Below are entries; copy exactly the lines from the one with "try discriminate; try reflexivity." through the one with "destruct (upload_then_start demo_ext", both included, and leave out the rest.

- _Input_:
▼
Lemma upload_file_unparsable_witness :
  files (fst (upload_file demo_ext (Some ("items.csv", "bad")) (fresh false false)))
    !! "/tmp/sheets/items.csv" = Some "bad".
Proof.
  rewrite (upload_file_unparsable demo_ext "items.csv" "bad" "cannot parse").
  - reflexivity.
  - discriminate.
  - reflexivity.
  - reflexivity.
Defined.

Lemma upload_file_accepted_witness :
  exists products,
    parse_spreadsheet demo_ext "good" = inr products /\ 3 = length products.
Proof.
  destruct (upload_file_accepted demo_ext "items.csv" "good" initial
              (fst (upload_file demo_ext (Some ("items.csv", "good")) initial))
              3 ["a.png"; "b.png"; "c.png"])
    as (products & H1 & H2 & _).
  - vm_compute. reflexivity.
  - exists products. split; [exact H1|exact H2].
Defined.

Lemma upload_file_missing_image_path_witness :
  sess_product_count
    (session (fst (upload_file demo_ext_partial (Some ("items.csv", "good")) initial)))
  = Some 2.
Proof.
  destruct (upload_file_missing_image_path demo_ext_partial "items.csv" "good"
              [prodA; prodD] initial) as (_ & _ & _ & H & _).
  - discriminate.
  - reflexivity.
  - reflexivity.
  - apply Exists_cons_tl, Exists_cons_hd. reflexivity.
  - exact H.
Defined.

Lemma upload_image_second_mapping_witness :
  let r1 := mkImageReq (Some ("shirt.png", "first")) (Some "0") (Some "a.png") in
  let r2 := mkImageReq (Some ("shirt.png", "second")) (Some "1") (Some "b.png") in
  let s2 := fst (upload_image demo_ext r2 (fst (upload_image demo_ext r1 initial))) in
  sess_image_mappings (session s2) = Some {[ "a.png" := "/tmp/images/shirt.png" ]} /\
  files s2 !! "/tmp/images/shirt.png" = Some "second".
Proof.
  destruct (upload_image_second_mapping demo_ext "shirt.png" "shirt.png" "first" "second"
              "0" "1" "a.png" "b.png" initial) as (_ & _ & H1 & _ & H3 & _);
    try discriminate; try reflexivity.
  split; [exact H1|exact H3].
Defined.

Lemma upload_then_start_witness :
  total (upload_status
           (exec demo_ext [Start default_start; Tick 0; Tick 0; Tick 0]
                 (fst (upload_file demo_ext (Some ("items.csv", "good")) initial)))) = 3.
Proof.
  destruct (upload_then_start demo_ext "items.csv" "good" default_start initial
              (fst (upload_file demo_ext (Some ("items.csv", "good")) initial))
              3 ["a.png"; "b.png"; "c.png"] 2%Z) as (_ & H).
  - vm_compute. reflexivity.
  - reflexivity.
  - exact (f_equal total H).
Defined.

Lemma item_uploaded_witness :
  exists n s' w',
    run demo_ext n (fresh false true,
                    item_thread L153 prodA (Some always_ok) (Some demo_table) 2)
      = (s', w') /\
    success (upload_status s') = 1 /\
    log w' = [EProcess (<["image_path" := "/tmp/images/a.png"]> prodA); ESleep 2].
Proof.
  destruct (item_uploaded demo_ext (fresh false true)
              (item_thread L153 prodA (Some always_ok) (Some demo_table) 2)
              always_ok demo_table "A" "a.png")
    as (n & s' & w' & Hrun & _ & _ & Hst & Hlog);
    try reflexivity; [simpl; lia|].
  exists n, s', w'. split; [exact Hrun|]. split; [by rewrite Hst|exact Hlog].
Defined.

Lemma item_failure_recorded_witness :
  exists n s' w',
    run demo_ext n (fresh false false,
                    item_thread L153 prodA (Some always_fails) (Some ∅) 2)
      = (s', w') /\
    errors (upload_status s') = [mkError (RefNum 1) "A" "upload failed"] /\
    log w' = [EProcess prodA].
Proof.
  destruct (item_failure_recorded demo_ext (fresh false false)
              (item_thread L153 prodA (Some always_fails) (Some ∅) 2)
              always_fails ∅ "A" "a.png" "upload failed")
    as (n & s' & w' & Hrun & _ & _ & Hst & Hlog); try reflexivity.
  exists n, s', w'. split; [exact Hrun|]. split; [by rewrite Hst|exact Hlog].
Defined.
▲
- _Reply to the task_:
    try discriminate; try reflexivity.
  split; [exact H1|exact H3].
Defined.

Lemma upload_then_start_witness :
  total (upload_status
           (exec demo_ext [Start default_start; Tick 0; Tick 0; Tick 0]
                 (fst (upload_file demo_ext (Some ("items.csv", "good")) initial)))) = 3.
Proof.
  destruct (upload_then_start demo_ext "items.csv" "good" default_start initial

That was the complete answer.